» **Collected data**
● ● ● ● ●

(* ===== verification/PmmSetup.v ===== *)
(** * Setting up the zones: facts

    What [zones_init] builds: the set-up of one zone, the frames that the memory map
    reserves, and the state from which the page allocator starts. *)
From S2P Require Import Prelude Errno Spinlock KMem Queue Bitmap BitmapFacts BitmapSpec BitmapProps Pmm PmmFacts PmmAlloc PmmInit PmmBoot.

Implicit Types (s : pmem) (z : zone_t) (C : gmap Z Z) (i j idx k n : Z) (I J : zinfo) (L : layout) (A : counts).

(** ** Code that does not look at the boot information *)
Definition out_boot {R} (b : bootinfo_t) (o : outcome pmem R) : outcome pmem R :=
  match o with
  | Done a s => Done a (with_boot b s)
  | Panic => Panic
  | Fault => Fault
  | Diverge => Diverge
  end.
Class Bootless {R} (c : PM R) : Prop := bootless : forall b s, c (with_boot b s) = out_boot b (c s).

#[export] Instance bootless_ret {R} (a : R) : Bootless (M_ret a).
Proof. by intros b s. Qed.
#[export] Instance bootless_panic {R} : Bootless (R:=R) M_panic.
Proof. by intros b s. Qed.
#[export] Instance bootless_bind {R R'} (c : PM R) (f : R -> PM R') : Bootless c -> (forall a, Bootless (f a)) -> Bootless (M_bind c f).
Proof. intros Hc Hf b s. unfold M_bind. rewrite Hc. destruct (c s); [apply Hf|done..]. Qed.
#[export] Instance bootless_assert (t : bool) : Bootless (M_assert t).
Proof. intros b s. by destruct t. Qed.
#[export] Instance bootless_when (t : bool) (c : PM unit) : Bootless c -> Bootless (M_when t c).
Proof. intros Hc b s. destruct t; [apply Hc|done]. Qed.
#[export] Instance bootless_if {R} (t : bool) (c d : PM R) : Bootless c -> Bootless d -> Bootless (if t then c else d).
Proof. by destruct t. Qed.
#[export] Instance bootless_lift {R} (c : K R) : Bootless (lift c).
Proof. intros b s. unfold lift. cbn. by destruct (c (p_mem s)). Qed.
#[export] Instance bootless_zget i : Bootless (zget i).
Proof. intros b s. unfold zget. change (zone_at i (with_boot b s)) with (zone_at i s). by destruct (zone_at i s). Qed.
#[export] Instance bootless_zmod i f : Bootless (zmod i f).
Proof. intros b s. unfold zmod. change (zone_at i (with_boot b s)) with (zone_at i s). by destruct (zone_at i s). Qed.
#[export] Instance bootless_pget a : Bootless (pget a).
Proof. intros b s. unfold pget. cbn. by destruct (p_page s !! a). Qed.
#[export] Instance bootless_pmod a f : Bootless (pmod a f).
Proof. intros b s. unfold pmod. cbn. by destruct (p_page s !! a). Qed.
#[export] Instance bootless_who {R} (f : who -> PM R) : (forall w, Bootless (f w)) -> Bootless (let! s := M_get in f (k_who (p_mem s))).
Proof. intros Hf b s. unfold M_bind, M_get. apply Hf. Qed.
#[export] Instance bootless_lock i : Bootless (zone_lock i).
Proof.
  unfold zone_lock. apply bootless_bind; [apply _|]. intros z.
  apply (bootless_who (fun w => match lock_acquire w (z_lock z) with Done _ l => zmod i (set_zlock l) | Panic => M_panic | Fault => M_fault | Diverge => M_diverge end)).
  intros w. by destruct (lock_acquire w (z_lock z)); [apply _|..].
Qed.
#[export] Instance bootless_unlock i : Bootless (zone_unlock i).
Proof.
  unfold zone_unlock. apply bootless_bind; [apply _|]. intros z.
  apply (bootless_who (fun w => match lock_release w (z_lock z) with Done _ l => zmod i (set_zlock l) | _ => M_panic end)).
  intros w. destruct (lock_release w (z_lock z)); apply _.
Qed.
#[export] Instance bootless_isvalid i : Bootless (zone_isvalid i).
Proof.
  unfold zone_isvalid. apply bootless_bind; [apply _|]. intros z.
  apply (bootless_who (fun w => do! M_assert (holding w (z_lock z)) in ret! (negb (Z.land (z_flags z) ZONE_VALID =? 0)))). apply _.
Qed.
#[export] Instance bootless_for_range {R} (nn : nat) i (body : Z -> PM (option R)) : (forall k, Bootless (body k)) -> Bootless (for_range nn i body).
Proof.
  intros Hb. revert i. induction nn as [|nn IH]; intros i; cbn [for_range]; [apply _|]. apply bootless_bind; [done|]. intros [x|]; [apply _|done].
Qed.
#[export] Instance bootless_byaddr paddr size : Bootless (getzone_byaddr paddr size).
Proof. unfold getzone_byaddr. apply _. Qed.
#[export] Instance bootless_mark (nn : nat) i page : Bootless (mark_pages nn i page).
Proof. revert page. induction nn as [|nn IH]; intros page; cbn [mark_pages]; apply _. Qed.
#[export] Instance bootless_reserved i addr size : Bootless (mark_reserved_pages i addr size).
Proof. unfold mark_reserved_pages. apply _. Qed.
#[export] Instance bootless_process m : Bootless (process_memory_map m).
Proof.
  unfold process_memory_map. apply bootless_if; [apply _|]. apply bootless_bind; [apply _|]. intros [e [i|]]; apply _.
Qed.
#[export] Instance bootless_maps l : Bootless (process_maps l).
Proof. induction l as [|m l IH]; cbn [process_maps]; apply _. Qed.

(** The state without the kernel image, in which every frame may be used. *)
Definition no_kernel : bootinfo_t := mkBoot 0 0 0 0 0 0 [] 0 0.
Definition nk s : pmem := with_boot no_kernel s.
Lemma wp_bootless {R} (c : PM R) `{!Bootless c} (Q : R -> pmem -> Prop) s :
  wp c (fun a t => forall s', nk s' = t -> p_boot s' = p_boot s -> Q a s') (nk s) -> wp c Q s.
Proof.
  unfold wp, nk. rewrite bootless. pose proof (bootless (c := c) (p_boot s) s) as E. replace (with_boot (p_boot s) s) with s in E by (by destruct s).
  destruct (c s) as [a s'| | |]; cbn in *; try done. intros H. apply H; [done|]. injection E as E. by rewrite E.
Qed.
Lemma clear_no_kernel a : 0 <= a -> kernel_clear no_kernel a.
Proof.
  intros Ha. unfold kernel_clear, OVERLAPS, in_kernel. cbn [no_kernel b_kern_base b_kern_size]. change (u64 (0 + 0)) with 0.
  pose proof (u64_range (a + VMA_BASE)) as [Hv _]. fold (V2HI a) in Hv.
  split_and!; apply andb_false_iff; [left|right|right]; by apply Z.ltb_ge.
Qed.

(** ** Reserving frames *)
Definition add_res (X : gset Z) I : zinfo := mkInfo (i_start I) (i_bitmap I) (i_map I) (i_pages I) (i_npages I) (i_reserved I ∪ X).
Definition cnt_inc C idx : gmap Z Z := <[idx := default 0 (C !! idx) + 1]> C.
(** All frames in use are reserved ones. *)
Definition res C I : zinfo := mkInfo (i_start I) (i_bitmap I) (i_map I) (i_pages I) (i_npages I) (dom C).
Definition boot_rep s i I C : Prop := zone_rep s i (res C I) C (Z.of_nat (size (dom C))).

Lemma zstep_any s s' i C I : zstep s s' i (res C I) <-> zstep s s' i I.
Proof. split; intros [A1 A2 A3 A4 A5 A6]; by split. Qed.
Lemma info_ok_res X I : info_ok I -> info_ok (add_res X I).
Proof. intros [A1 A2 A3]. by split. Qed.
Lemma zone_is_res z X I u : zone_is z I u -> zone_is z (add_res X I) u.
Proof. intros [A1 A2 A3 A4 A5 A6 A7]. by split. Qed.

● ● ● ● ●

» **Task to complete**
Each entry above should be retyped exactly, with nothing missed.

» **Exercise output**
(* ===== verification/PmmSetup.v ===== *)
(** * Setting up the zones: facts

    What [zones_init] builds: the set-up of one zone, the frames that the memory map
    reserves, and the state from which the page allocator starts. *)
From S2P Require Import Prelude Errno Spinlock KMem Queue Bitmap BitmapFacts BitmapSpec BitmapProps Pmm PmmFacts PmmAlloc PmmInit PmmBoot.

Implicit Types (s : pmem) (z : zone_t) (C : gmap Z Z) (i j idx k n : Z) (I J : zinfo) (L : layout) (A : counts).

(** ** Code that does not look at the boot information *)
Definition out_boot {R} (b : bootinfo_t) (o : outcome pmem R) : outcome pmem R :=
  match o with
  | Done a s => Done a (with_boot b s)
  | Panic => Panic
  | Fault => Fault
  | Diverge => Diverge
  end.
Class Bootless {R} (c : PM R) : Prop := bootless : forall b s, c (with_boot b s) = out_boot b (c s).

#[export] Instance bootless_ret {R} (a : R) : Bootless (M_ret a).
Proof. by intros b s. Qed.
#[export] Instance bootless_panic {R} : Bootless (R:=R) M_panic.
Proof. by intros b s. Qed.
#[export] Instance bootless_bind {R R'} (c : PM R) (f : R -> PM R') : Bootless c -> (forall a, Bootless (f a)) -> Bootless (M_bind c f).
Proof. intros Hc Hf b s. unfold M_bind. rewrite Hc. destruct (c s); [apply Hf|done..]. Qed.
#[export] Instance bootless_assert (t : bool) : Bootless (M_assert t).
Proof. intros b s. by destruct t. Qed.
#[export] Instance bootless_when (t : bool) (c : PM unit) : Bootless c -> Bootless (M_when t c).
Proof. intros Hc b s. destruct t; [apply Hc|done]. Qed.
#[export] Instance bootless_if {R} (t : bool) (c d : PM R) : Bootless c -> Bootless d -> Bootless (if t then c else d).
Proof. by destruct t. Qed.
#[export] Instance bootless_lift {R} (c : K R) : Bootless (lift c).
Proof. intros b s. unfold lift. cbn. by destruct (c (p_mem s)). Qed.
#[export] Instance bootless_zget i : Bootless (zget i).
Proof. intros b s. unfold zget. change (zone_at i (with_boot b s)) with (zone_at i s). by destruct (zone_at i s). Qed.
#[export] Instance bootless_zmod i f : Bootless (zmod i f).
Proof. intros b s. unfold zmod. change (zone_at i (with_boot b s)) with (zone_at i s). by destruct (zone_at i s). Qed.
#[export] Instance bootless_pget a : Bootless (pget a).
Proof. intros b s. unfold pget. cbn. by destruct (p_page s !! a). Qed.
#[export] Instance bootless_pmod a f : Bootless (pmod a f).
Proof. intros b s. unfold pmod. cbn. by destruct (p_page s !! a). Qed.
#[export] Instance bootless_who {R} (f : who -> PM R) : (forall w, Bootless (f w)) -> Bootless (let! s := M_get in f (k_who (p_mem s))).
Proof. intros Hf b s. unfold M_bind, M_get. apply Hf. Qed.
#[export] Instance bootless_lock i : Bootless (zone_lock i).
Proof.
  unfold zone_lock. apply bootless_bind; [apply _|]. intros z.
  apply (bootless_who (fun w => match lock_acquire w (z_lock z) with Done _ l => zmod i (set_zlock l) | Panic => M_panic | Fault => M_fault | Diverge => M_diverge end)).
  intros w. by destruct (lock_acquire w (z_lock z)); [apply _|..].
Qed.
#[export] Instance bootless_unlock i : Bootless (zone_unlock i).
Proof.
  unfold zone_unlock. apply bootless_bind; [apply _|]. intros z.
  apply (bootless_who (fun w => match lock_release w (z_lock z) with Done _ l => zmod i (set_zlock l) | _ => M_panic end)).
  intros w. destruct (lock_release w (z_lock z)); apply _.
Qed.
#[export] Instance bootless_isvalid i : Bootless (zone_isvalid i).
Proof.
  unfold zone_isvalid. apply bootless_bind; [apply _|]. intros z.
  apply (bootless_who (fun w => do! M_assert (holding w (z_lock z)) in ret! (negb (Z.land (z_flags z) ZONE_VALID =? 0)))). apply _.
Qed.
#[export] Instance bootless_for_range {R} (nn : nat) i (body : Z -> PM (option R)) : (forall k, Bootless (body k)) -> Bootless (for_range nn i body).
Proof.
  intros Hb. revert i. induction nn as [|nn IH]; intros i; cbn [for_range]; [apply _|]. apply bootless_bind; [done|]. intros [x|]; [apply _|done].
Qed.
#[export] Instance bootless_byaddr paddr size : Bootless (getzone_byaddr paddr size).
Proof. unfold getzone_byaddr. apply _. Qed.
#[export] Instance bootless_mark (nn : nat) i page : Bootless (mark_pages nn i page).
Proof. revert page. induction nn as [|nn IH]; intros page; cbn [mark_pages]; apply _. Qed.
#[export] Instance bootless_reserved i addr size : Bootless (mark_reserved_pages i addr size).
Proof. unfold mark_reserved_pages. apply _. Qed.
#[export] Instance bootless_process m : Bootless (process_memory_map m).
Proof.
  unfold process_memory_map. apply bootless_if; [apply _|]. apply bootless_bind; [apply _|]. intros [e [i|]]; apply _.
Qed.
#[export] Instance bootless_maps l : Bootless (process_maps l).
Proof. induction l as [|m l IH]; cbn [process_maps]; apply _. Qed.

(** The state without the kernel image, in which every frame may be used. *)
Definition no_kernel : bootinfo_t := mkBoot 0 0 0 0 0 0 [] 0 0.
Definition nk s : pmem := with_boot no_kernel s.
Lemma wp_bootless {R} (c : PM R) `{!Bootless c} (Q : R -> pmem -> Prop) s :
  wp c (fun a t => forall s', nk s' = t -> p_boot s' = p_boot s -> Q a s') (nk s) -> wp c Q s.
Proof.
  unfold wp, nk. rewrite bootless. pose proof (bootless (c := c) (p_boot s) s) as E. replace (with_boot (p_boot s) s) with s in E by (by destruct s).
  destruct (c s) as [a s'| | |]; cbn in *; try done. intros H. apply H; [done|]. injection E as E. by rewrite E.
Qed.
Lemma clear_no_kernel a : 0 <= a -> kernel_clear no_kernel a.
Proof.
  intros Ha. unfold kernel_clear, OVERLAPS, in_kernel. cbn [no_kernel b_kern_base b_kern_size]. change (u64 (0 + 0)) with 0.
  pose proof (u64_range (a + VMA_BASE)) as [Hv _]. fold (V2HI a) in Hv.
  split_and!; apply andb_false_iff; [left|right|right]; by apply Z.ltb_ge.
Qed.

(** ** Reserving frames *)
Definition add_res (X : gset Z) I : zinfo := mkInfo (i_start I) (i_bitmap I) (i_map I) (i_pages I) (i_npages I) (i_reserved I ∪ X).
Definition cnt_inc C idx : gmap Z Z := <[idx := default 0 (C !! idx) + 1]> C.
(** All frames in use are reserved ones. *)
Definition res C I : zinfo := mkInfo (i_start I) (i_bitmap I) (i_map I) (i_pages I) (i_npages I) (dom C).
Definition boot_rep s i I C : Prop := zone_rep s i (res C I) C (Z.of_nat (size (dom C))).

Lemma zstep_any s s' i C I : zstep s s' i (res C I) <-> zstep s s' i I.
Proof. split; intros [A1 A2 A3 A4 A5 A6]; by split. Qed.
Lemma info_ok_res X I : info_ok I -> info_ok (add_res X I).
Proof. intros [A1 A2 A3]. by split. Qed.
Lemma zone_is_res z X I u : zone_is z I u -> zone_is z (add_res X I) u.
Proof. intros [A1 A2 A3 A4 A5 A6 A7]. by split. Qed.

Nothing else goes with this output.